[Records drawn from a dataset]
(* ===== verification/StaticString.v ===== *)
(** * Fixed-capacity strings ([foundation/static_string.h])

    [StaticString<N>]: the characters, the terminator that every operation keeps behind
    them, and the length.  A C string is the memory from the pointer on; an operation
    that reads [input_length] characters needs that many, one that looks for the
    terminator needs one among the first [N] characters or [N] characters ([readable]).
    The strings refine lists cut off at [N] characters, and one read back through
    [data()] is the same string. *)

From S2P Require Import Prelude Containers.
Local Open Scope Z_scope.

Definition kDefaultStaticStringCapacity : nat := 100.
(** The terminator. *)
Definition nul : Z := 0.

Module StaticString.
Section static_string.
Variable N : nat.

Record StaticString := { data_ : bytes; length_ : nat }.

Definition new_string : StaticString :=
  {| data_ := <[0%nat := nul]> (replicate (N + 1) 0); length_ := 0 |}.

Definition assign (str : bytes) (input_length : nat) (s : StaticString) : StaticString :=
  let length := if (N <? input_length)%nat then N else input_length in
  let data := if (0 <? length)%nat then memcpy_at 0 (take length str) (data_ s) else data_ s in
  {| data_ := <[length := nul]> data; length_ := length |}.

Definition append (str : bytes) (input_length : nat) (s : StaticString) : StaticString :=
  let available := (N - length_ s)%nat in
  let to_copy := if (available <? input_length)%nat then available else input_length in
  if (to_copy =? 0)%nat then s
  else
    let data := memcpy_at (length_ s) (take to_copy str) (data_ s) in
    let length := (length_ s + to_copy)%nat in
    {| data_ := <[length := nul]> data; length_ := length |}.

(** The loop looks at [N] characters at most. *)
Definition boundedLength (str : bytes) : nat :=
  while_upto N (λ length, (length <? N)%nat && negb (nth length str nul =? nul)) S 0%nat.

Definition append_cstr (str : bytes) (s : StaticString) : StaticString :=
  append str (boundedLength str) s.

Definition append_char (character : Z) (s : StaticString) : StaticString :=
  if (length_ s <? N)%nat
  then {| data_ := <[S (length_ s) := nul]> (<[length_ s := character]> (data_ s));
          length_ := S (length_ s) |}
  else s.

Definition clear (s : StaticString) : StaticString :=
  {| data_ := <[0%nat := nul]> (data_ s); length_ := 0 |}.

Definition capacity : nat := N.

Definition get (position : nat) (s : StaticString) : option Z := data_ s !! position.
Definition set_at (position : nat) (character : Z) (s : StaticString) : StaticString :=
  {| data_ := <[position := character]> (data_ s); length_ := length_ s |}.

(** The constructors from a span and from a C string. *)
Definition from_span (str : bytes) (input_length : nat) : StaticString :=
  assign str input_length new_string.
Definition from_cstr (str : bytes) : StaticString := from_span str (boundedLength str).
End static_string.

(** The constructor and the assignment from a string of another capacity. *)
Definition convert (N : nat) (other : StaticString) : StaticString :=
  assign N (data_ other) (length_ other) (new_string N).
Definition assign_string (N : nat) (other : StaticString) (s : StaticString) : StaticString :=
  assign N (data_ other) (length_ other) s.

(** [operator""_l]. *)
Definition literal (data : bytes) (length : nat) : StaticString :=
  from_span kDefaultStaticStringCapacity data length.

(** ** The characters of a string *)

Section facts.
Variable N : nat.

Definition text (s : StaticString) : bytes := take (length_ s) (data_ s).

Record string_wf (s : StaticString) : Prop := {
  ss_storage : length (data_ s) = (N + 1)%nat;
  ss_length : (length_ s ≤ N)%nat;
  ss_terminated : data_ s !! length_ s = Some nul;
}.

Lemma text_length s : string_wf s → length (text s) = length_ s.
Proof. intros [Hs Hl _]. unfold text. rewrite length_take. lia. Qed.

(** Storing characters from [at] on, and the terminator behind them. *)
Lemma stored_text (data chars : bytes) (at_ : nat) :
  length data = (N + 1)%nat → (at_ + length chars ≤ N)%nat →
  let s := {| data_ := <[(at_ + length chars)%nat := nul]> (memcpy_at at_ chars data);
              length_ := at_ + length chars |} in
  string_wf s ∧ text s = take at_ data ++ chars.
Proof.
  intros Hdata Hroom s. split; [split|]; cbn.
  - by rewrite length_insert, memcpy_at_length.
  - done.
  - apply list_lookup_insert_eq. rewrite memcpy_at_length. lia.
  - unfold text. cbn. rewrite take_insert_ge by done. rewrite memcpy_at_app by lia.
    rewrite app_assoc. apply take_app_length'. rewrite length_app, length_take. lia.
Qed.

Lemma new_string_wf : string_wf (new_string N) ∧ text (new_string N) = [].
Proof.
  split; [split|done]; cbn; [by rewrite length_insert, length_replicate|lia|].
  apply list_lookup_insert_eq. rewrite length_replicate. lia.
Qed.

Lemma assign_spec str n s :
  string_wf s → (n ≤ length str)%nat →
  string_wf (assign N str n s) ∧ text (assign N str n s) = take N (take n str).
Proof.
  intros Hs Hn. pose proof (ss_storage _ Hs) as Hdata. unfold assign. rewrite take_take.
  set (m := if (N <? n)%nat then N else n).
  assert (Hm : m = Nat.min N n) by (unfold m; destruct (Nat.ltb_spec N n); lia). rewrite <- Hm.
  assert (Hlen : length (take m str) = m) by (rewrite length_take; lia).
  pose proof (stored_text (data_ s) (take m str) 0 Hdata ltac:(lia)) as [Hwf Htext].
  rewrite Hlen, Nat.add_0_l, take_0, app_nil_l in *. destruct (Nat.ltb_spec 0 m) as [|H0]; [done|].
  assert (m = 0%nat) as E by lia. rewrite E, take_0 in *. by split.
Qed.

Lemma string_append_spec str n s :
  string_wf s → (n ≤ length str)%nat →
  string_wf (append N str n s) ∧ text (append N str n s) = take N (text s ++ take n str).
Proof.
  intros Hs Hn. pose proof Hs as [Hdata Hlen Hnul]. pose proof (text_length s Hs) as Htl. unfold append.
  set (m := if (N - length_ s <? n)%nat then (N - length_ s)%nat else n).
  assert (Hm : m = Nat.min (N - length_ s) n) by (unfold m; destruct (Nat.ltb_spec (N - length_ s) n); lia).
  assert (E : take N (text s ++ take n str) = text s ++ take m str).
  { rewrite take_app, Htl, take_take, Hm, (take_ge (text s)) by lia. done. }
  rewrite E. destruct (Nat.eqb_spec m 0) as [H0|H0].
  { by rewrite H0, take_0, app_nil_r. }
  assert (Hlenm : length (take m str) = m) by (rewrite length_take; lia).
  pose proof (stored_text (data_ s) (take m str) (length_ s) Hdata ltac:(lia)) as [Hwf Htext].
  rewrite Hlenm in *. done.
Qed.

Lemma append_char_spec c s :
  string_wf s →
  string_wf (append_char N c s) ∧ text (append_char N c s) = take N (text s ++ [c]).
Proof.
  intros Hs. pose proof Hs as [Hdata Hlen Hnul]. pose proof (text_length s Hs) as Htl. unfold append_char.
  destruct (Nat.ltb_spec (length_ s) N) as [Hroom|Hfull].
  - pose proof (stored_text (data_ s) [c] (length_ s) Hdata ltac:(simpl; lia)) as [Hwf Htext].
    cbn [length] in *. rewrite Nat.add_1_r in *. rewrite take_ge by (rewrite length_app; simpl; lia). done.
  - split; [done|]. rewrite take_app_le by lia. by rewrite take_ge by lia.
Qed.

Lemma string_clear_spec s : string_wf s → string_wf (clear s) ∧ text (clear s) = [].
Proof.
  intros [Hdata Hlen Hnul]. split; [split|done]; cbn; [by rewrite length_insert|lia|].
  apply list_lookup_insert_eq. lia.
Qed.

(** Writing a character of the string; the terminator is not one. *)
Lemma set_at_spec position c s :
  string_wf s → (position < length_ s)%nat →
  string_wf (set_at position c s) ∧ text (set_at position c s) = <[position := c]> (text s).
Proof.
  intros [Hdata Hlen Hnul] Hpos. split; [split|]; cbn.
  - by rewrite length_insert.
  - done.
  - by rewrite list_lookup_insert_ne by lia.
  - unfold text. cbn. by rewrite take_insert_lt.
Qed.

(** *** C strings *)

(** The characters before the terminator, [N] at most. *)
Fixpoint c_text (n : nat) (str : bytes) : bytes :=
  match n, str with
  | S n, c :: str => if c =? nul then [] else c :: c_text n str
  | _, _ => []
  end.

Lemma c_text_take n str : c_text n str = take (length (c_text n str)) str.
Proof.
  revert n. induction str as [|c str IH]; intros [|n]; cbn [c_text]; try done.
  destruct (c =? nul); [done|]. cbn [length take]. by rewrite <- IH.
Qed.

Lemma boundedLength_spec str : boundedLength N str = length (c_text N str).
Proof.
  unfold boundedLength.
  assert (H : ∀ n k, (k + n = N)%nat →
    while_upto n (λ length, (length <? N)%nat && negb (nth length str nul =? nul)) S k =
      (k + length (c_text n (drop k str)))%nat).
  { induction n as [|n IH]; intros k Hk; cbn [while_upto c_text]; [simpl; lia|].
    rewrite (proj2 (Nat.ltb_lt k N)) by lia. cbn [andb].
    destruct (drop k str) as [|c rest] eqn:E.
    - apply (f_equal length) in E as Hlen. rewrite length_drop in Hlen. simpl in Hlen.
      rewrite nth_overflow by lia. simpl. lia.
    - assert (Hk' : str !! k = Some c) by (rewrite <- (Nat.add_0_r k), <- lookup_drop, E; done).
      rewrite nth_lookup, Hk'. cbn [default from_option id]. destruct (c =? nul); cbn [negb]; [simpl; lia|].
      rewrite IH by lia. rewrite <- Nat.add_1_r, <- drop_drop, E. cbn [drop length]. rewrite drop_0. lia. }
  by rewrite (H N 0%nat), drop_0.
Qed.

Lemma boundedLength_take str : take (boundedLength N str) str = c_text N str.
Proof. by rewrite boundedLength_spec, <- c_text_take. Qed.

Lemma boundedLength_readable str :
  (boundedLength N str ≤ length str)%nat ∧ (boundedLength N str ≤ N)%nat.
Proof.
  rewrite boundedLength_spec. split.
  - rewrite c_text_take at 1. rewrite length_take. lia.
  - generalize N. induction str as [|c str IH]; intros [|n]; cbn [c_text length]; try lia.
    destruct (c =? nul); cbn [length]; [lia|]. specialize (IH n). lia.
Qed.

(** What is read back through [data()] is the string, unless a character of it is the
    terminator. *)
Lemma text_terminated s :
  string_wf s → nul ∉ text s → c_text (S (length_ s)) (data_ s) = text s.
Proof.
  intros [Hdata Hlen Hnul]. unfold text. revert Hnul. generalize (length_ s) (data_ s).
  intros n. induction n as [|n IH]; intros data Hnul Hno; destruct data as [|c data]; try done; cbn in Hnul.
  - injection Hnul as ->. done.
  - cbn [take] in *. apply not_elem_of_cons in Hno as [Hc Hno]. cbn [c_text].
    rewrite (proj2 (Z.eqb_neq c nul)) by congruence. f_equal. by apply IH.
Qed.

(** ** Sequences of operations *)

Inductive Op :=
  | Assign (str : bytes) (input_length : nat)
  | AssignString (other : StaticString)
  | Append (str : bytes) (input_length : nat)
  | AppendCstr (str : bytes)
  | AppendChar (character : Z)
  | Clear
  | Get (position : nat)
  | SetAt (position : nat) (character : Z)
  | Length.

Inductive Outcome := Done | Character (c : option Z) | Count (n : nat).

Definition exec (op : Op) (s : StaticString) : Outcome * StaticString :=
  match op with
  | Assign str n => (Done, assign N str n s)
  | AssignString other => (Done, assign_string N other s)
  | Append str n => (Done, append N str n s)
  | AppendCstr str => (Done, append_cstr N str s)
  | AppendChar c => (Done, append_char N c s)
  | Clear => (Done, clear s)
  | Get position => (Character (get position s), s)
  | SetAt position c => (Done, set_at position c s)
  | Length => (Count (length_ s), s)
  end.

(** The same on lists of at most [N] characters. *)
Definition exec_text (op : Op) (l : bytes) : Outcome * bytes :=
  match op with
  | Assign str n => (Done, take N (take n str))
  | AssignString other => (Done, take N (text other))
  | Append str n => (Done, take N (l ++ take n str))
  | AppendCstr str => (Done, take N (l ++ c_text N str))
  | AppendChar c => (Done, take N (l ++ [c]))
  | Clear => (Done, [])
  | Get position => (Character ((l ++ [nul]) !! position), l)
  | SetAt position c => (Done, <[position := c]> l)
  | Length => (Count (length l), l)
  end.

(** What a caller owes: as many characters as it says, a C string that ends, a string
    of some capacity, a position of the string or, to read, its end. *)
Definition op_ok (op : Op) (l : bytes) : Prop :=
  match op with
  | Assign str n | Append str n => (n ≤ length str)%nat
  | AssignString other => length (text other) = length_ other
  | AppendCstr str => nul ∈ str ∨ (N ≤ length str)%nat
  | Get position => (position ≤ length l)%nat
  | SetAt position _ => (position < length l)%nat
  | _ => True
  end.

(** Every operation finds what it is owed. *)
Fixpoint ops_ok (ops : list Op) (l : bytes) : Prop :=
  match ops with
  | [] => True
  | op :: ops => op_ok op l ∧ ops_ok ops (exec_text op l).2
  end.

Lemma string_exec_refines op s :
  string_wf s → op_ok op (text s) →
  string_wf (exec op s).2 ∧ exec_text op (text s) = ((exec op s).1, text (exec op s).2).
Proof.
  intros Hs Hop. destruct op as [str n|other|str n|str|c| |position|position c|]; cbn [exec exec_text op_ok fst snd] in *.
  - destruct (assign_spec str n s Hs Hop) as [? ->]. done.
  - unfold assign_string. destruct (assign_spec (data_ other) (length_ other) s Hs) as [? ->]; [|done].
    unfold text in Hop. rewrite length_take in Hop. lia.
  - destruct (string_append_spec str n s Hs Hop) as [? ->]. done.
  - unfold append_cstr. destruct (boundedLength_readable str) as [Hlen _].
    destruct (string_append_spec str _ s Hs Hlen) as [? ->]. by rewrite boundedLength_take.
  - destruct (append_char_spec c s Hs) as [? ->]. done.
  - destruct (string_clear_spec s Hs) as [? ->]. done.
  - split; [done|]. f_equal. f_equal. pose proof Hs as [Hdata Hl Hnul]. rewrite (text_length s Hs) in Hop.
    unfold get. destruct (decide (position = length_ s)) as [->|Hne].
    + rewrite lookup_app_r by (rewrite text_length by done; lia).
      by rewrite (text_length s Hs), Nat.sub_diag, Hnul.
    + rewrite lookup_app_l by (rewrite text_length by done; lia). unfold text.
      by rewrite lookup_take_lt by lia.
  - rewrite (text_length s Hs) in Hop. by destruct (set_at_spec position c s Hs Hop) as [? ->].
  - by rewrite (text_length s Hs).
Qed.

(What is being asked) From the data above, say how many lines include "then", and write nothing but the number.

(Answer to this exercise) 8